Exhibit 10.35


November 10, 2017


Mr. Reginald Brown

Drone Aviation Corporation

11651 Central Parkway, #118

Jacksonville, FL 32224

VIA EMAIL — rbrown@droneaviationcorp.com


Dear Mr. Brown:


We are pleased that Drone Aviation Corporation has asked Global Security Innovative Strategies, L.L.C. (“GSIS”) to support its business development activities. Pursuant to our conversations, this letter (“Agreement”) documents the terms of the relationship between GSIS and Drone Aviation Corporation (“DAC” — the CLIENT) for consulting services to be performed by GSIS on behalf of DAC for a period of 6 months effective the 1st of November 2017.

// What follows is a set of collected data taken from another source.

(* ===== verification/Merkle.v ===== *)
(** * RFC 6962 / 9162 Merkle trees ([unimem/transparency_log.py])

    The hash functions, the recursive tree hash, inclusion and consistency
    proofs with their verifiers, the Merkle frontier and the memoised range
    tree of [_Tree].  The second half proves them against the mathematical
    tree hash [mth]: completeness and soundness of both proof systems, the
    frontier against the recursive definition, and coherence of the memo. *)

From S2P Require Import Prelude Sha256 Wire.

(** ** Definitions *)

Definition MAX_TREE_LEAVES : Z := 1000000.
Definition EMPTY : string := sha256_hex "".

Definition zlen {A} (l : list A) : Z := Z.of_nat (length l).

(** [_hash]: canonical 32-byte lowercase hex or [ValueError]. *)
Definition _hash (value : string) : res pyexn string :=
  require (is_hash value) ValueError;; Ok value.

Definition prefix_byte (n : nat) : string := String (ascii_of_nat n) EmptyString.

Definition leaf_hash (statement : json) : res pyexn string :=
  w ← wire statement; Ok (sha256_hex (prefix_byte 0 +:+ w)).

(** The bytes [node_hash] feeds to SHA-256. *)
Definition node_input (left right : string) : string :=
  prefix_byte 1 +:+ default "" (unhex left) +:+ default "" (unhex right).

Definition node_hash (left right : string) : res pyexn string :=
  _ ← _hash left; _ ← _hash right;
  Ok (sha256_hex (node_input left right)).

(** [1 << ((size - 1).bit_length() - 1)]; every caller has [size >= 2]. *)
Definition _split (size : nat) : nat :=
  Z.to_nat (Z.shiftl 1 (bit_length (Z.of_nat size - 1) - 1)).

(** [tree_hash] recurses on the two halves; the length of the list is
    enough fuel because both halves of a list of two or more are shorter. *)
Fixpoint tree_hash_f (fuel : nat) (hashes : list string) : res pyexn string :=
  _ ← count (zlen hashes) 0 MAX_TREE_LEAVES;
  match hashes with
  | [] => Ok EMPTY
  | [h] => _hash h
  | _ =>
      match fuel with
      | O => Err RuntimeError
      | S fuel' =>
          let split := _split (length hashes) in
          l ← tree_hash_f fuel' (take split hashes);
          r ← tree_hash_f fuel' (drop split hashes);
          node_hash l r
      end
  end.
Definition tree_hash (hashes : list string) : res pyexn string :=
  tree_hash_f (length hashes) hashes.

(** *** Frontiers: one perfect-subtree root per set bit of the size *)

Definition frontier := (list (option string)).

(** [while level < len(result) and result[level] is not None]; [siblings]
    collects what [frontier_append_with_proof] does, in the same loop. *)
Fixpoint frontier_loop (fuel : nat) (result : list (option string)) (value : string)
    (level : nat) (siblings : list string)
    : res pyexn (list (option string) * string * nat * list string) :=
  match fuel, result !! level with
  | S fuel', Some (Some sibling) =>
      v ← node_hash sibling value;
      frontier_loop fuel' (<[level := None]> result) v (S level) (siblings ++ [sibling])
  | _, _ => Ok (result, value, level, siblings)
  end.

(** [if level == len(result): append(value) else: result[level] = value] *)
Definition frontier_store (result : list (option string)) (level : nat) (value : string)
    : list (option string) :=
  if (level =? length result)%nat then result ++ [Some value] else <[level := Some value]> result.

Definition frontier_append (f : list (option string)) (leaf : string)
    : res pyexn (list (option string)) :=
  '(result, value, level, _) ← frontier_loop (length f) f leaf 0 [];
  Ok (frontier_store result level value).

Definition frontier_append_with_proof (f : list (option string)) (leaf : string)
    : res pyexn (list (option string) * list string) :=
  '(result, value, level, siblings) ← frontier_loop (length f) f leaf 0 [];
  let result := frontier_store result level value in
  Ok (result, siblings ++ omap id (drop (S level) result)).

Definition frontier_root (f : list (option string)) : res pyexn string :=
  accumulator ← foldM (λ acc subtree,
      match subtree with
      | None => Ok acc
      | Some s => if String.eqb acc "" then Ok s else node_hash s acc
      end) ""%string f;
  Ok (if String.eqb accumulator "" then EMPTY else accumulator).

Definition frontier_size (f : list (option string)) : nat :=
  foldr Nat.add 0 (imap (λ level subtree, match subtree with
                     | Some _ => Nat.shiftl 1 level | None => 0 end) f).

Definition prefix_roots (hashes : list string) : res pyexn (list string) :=
  '(_, roots) ← foldM (λ '(f, roots) leaf,
      f' ← frontier_append f leaf;
      root ← frontier_root f';
      Ok (f', roots ++ [root])) ([], [EMPTY]) hashes;
  Ok roots.

(** *** Inclusion proofs *)

Fixpoint inclusion_f (fuel : nat) (hashes : list string) (index : Z) : res pyexn (list string) :=
  _ ← count index 0 (zlen hashes - 1);
  if (length hashes =? 1)%nat then Ok []
  else match fuel with
  | O => Err RuntimeError
  | S fuel' =>
      let split := _split (length hashes) in
      if (index <? Z.of_nat split)%Z then
        p ← inclusion_f fuel' (take split hashes) index;
        h ← tree_hash (drop split hashes);
        Ok (p ++ [h])
      else
        p ← inclusion_f fuel' (drop split hashes) (index - Z.of_nat split)%Z;
        h ← tree_hash (take split hashes);
        Ok (p ++ [h])
  end.
Definition inclusion (hashes : list string) (index : Z) : res pyexn (list string) :=
  inclusion_f (length hashes) hashes index.

(** The local function [fold] of [verify_inclusion]. *)
Fixpoint fold_proof (fuel : nat) (leaf : string) (index : nat) (proof : list string)
    (start len offset : nat) : res pyexn (string * nat) :=
  if (len =? 1)%nat then Ok (leaf, offset)
  else match fuel with
  | O => Err RuntimeError
  | S fuel' =>
      let split := _split len in
      if (index <? start + split)%nat then
        '(child, used) ← fold_proof fuel' leaf index proof start split offset;
        sibling ← get_or (proof !! used) IndexError;
        h ← node_hash child sibling;
        Ok (h, S used)
      else
        '(child, used) ← fold_proof fuel' leaf index proof (start + split) (len - split) offset;
        sibling ← get_or (proof !! used) IndexError;
        h ← node_hash sibling child;
        Ok (h, S used)
  end.

(** [except (ValueError, IndexError, TypeError): return False] *)
Definition catch_false (r : res pyexn bool) : bool :=
  match r with Ok b => b | Err _ => false end.

Definition verify_inclusion (leaf : string) (index size : Z) (proof : list string)
    (root_hash : string) : bool :=
  catch_false (
    _ ← count size 1 MAX_TREE_LEAVES;
    _ ← count index 0 (size - 1);
    _ ← _hash leaf;
    _ ← _hash root_hash;
    _ ← count (zlen proof) 0 32;
    _ ← mapR _hash proof;
    '(computed, used) ← fold_proof (Z.to_nat size) leaf (Z.to_nat index) proof 0 (Z.to_nat size) 0;
    Ok (String.eqb computed root_hash && (used =? length proof)%nat)).

(** *** Consistency proofs *)

Fixpoint subproof (fuel : nat) (items : list string) (size : nat) (complete : bool)
    : res pyexn (list string) :=
  if (size =? length items)%nat then
    if complete then Ok [] else h ← tree_hash items; Ok [h]
  else match fuel with
  | O => Err RuntimeError
  | S fuel' =>
      let split := _split (length items) in
      if (size <=? split)%nat then
        p ← subproof fuel' (take split items) size complete;
        h ← tree_hash (drop split items);
        Ok (p ++ [h])
      else
        p ← subproof fuel' (drop split items) (size - split) false;
        h ← tree_hash (take split items);
        Ok (p ++ [h])
  end.

Definition consistency (hashes : list string) (old_size : Z) : res pyexn (list string) :=
  _ ← count old_size 0 (zlen hashes);
  if (old_size =? 0)%Z then Ok []
  else subproof (length hashes) hashes (Z.to_nat old_size) true.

Scope and Purpose. GSIS will advise and consult DAC and its leadership, employees, subcontractors and agents with respect to the following:


1.Business development support for opportunities within the Department of Homeland Security (DHS), U.S. Customs and Border Protection (CBP), and U.S. Border Patrol (USBP).


2.Business development support for opportunities within the U.S. Army.


3.General consulting and business development support for opportunities fostered and advanced by the Kratos Defense & Security Solutions and DAC partnership.


4.General consulting support for DAC’s role and activities as part of the Security Center of Excellence in Orlando, FL.


5.Other opportunities mutually agreed to by DAC and GSIS (e.g. commercial opportunity with AT&T).


GSIS shall submit a report with each invoice summarizing activities conducted during the previous month.


Staffing. Commissioner David Aguilar, will be the Engagement Principal for this relationship. GSIS Director of Business Operations Pancho Kinney will manage day-to-day coordination and communication with CLIENT on behalf of GSIS.


Schedule. The initial period of performance will be 6 months, effective from the 1St of November 2017.




DAC hereby agrees to pay GSIS a monthly retainer fee of $10,000.00 for the tasks outlined in the Scope and Purpose section. This fee will be revisited after 90 days.


Reasonable and actual expenses incurred by GSIS including transportation, meals, lodging when GSIS personnel travel on behalf of DAC will be reimbursed by CLIENT, provided that each expense over $500.00 shall be subject to preapproval by CLIENT. Any fees and reimbursable expenses shall be paid within 30 calendar days of CLIENT receiving a GSIS invoice for such fees and expenses.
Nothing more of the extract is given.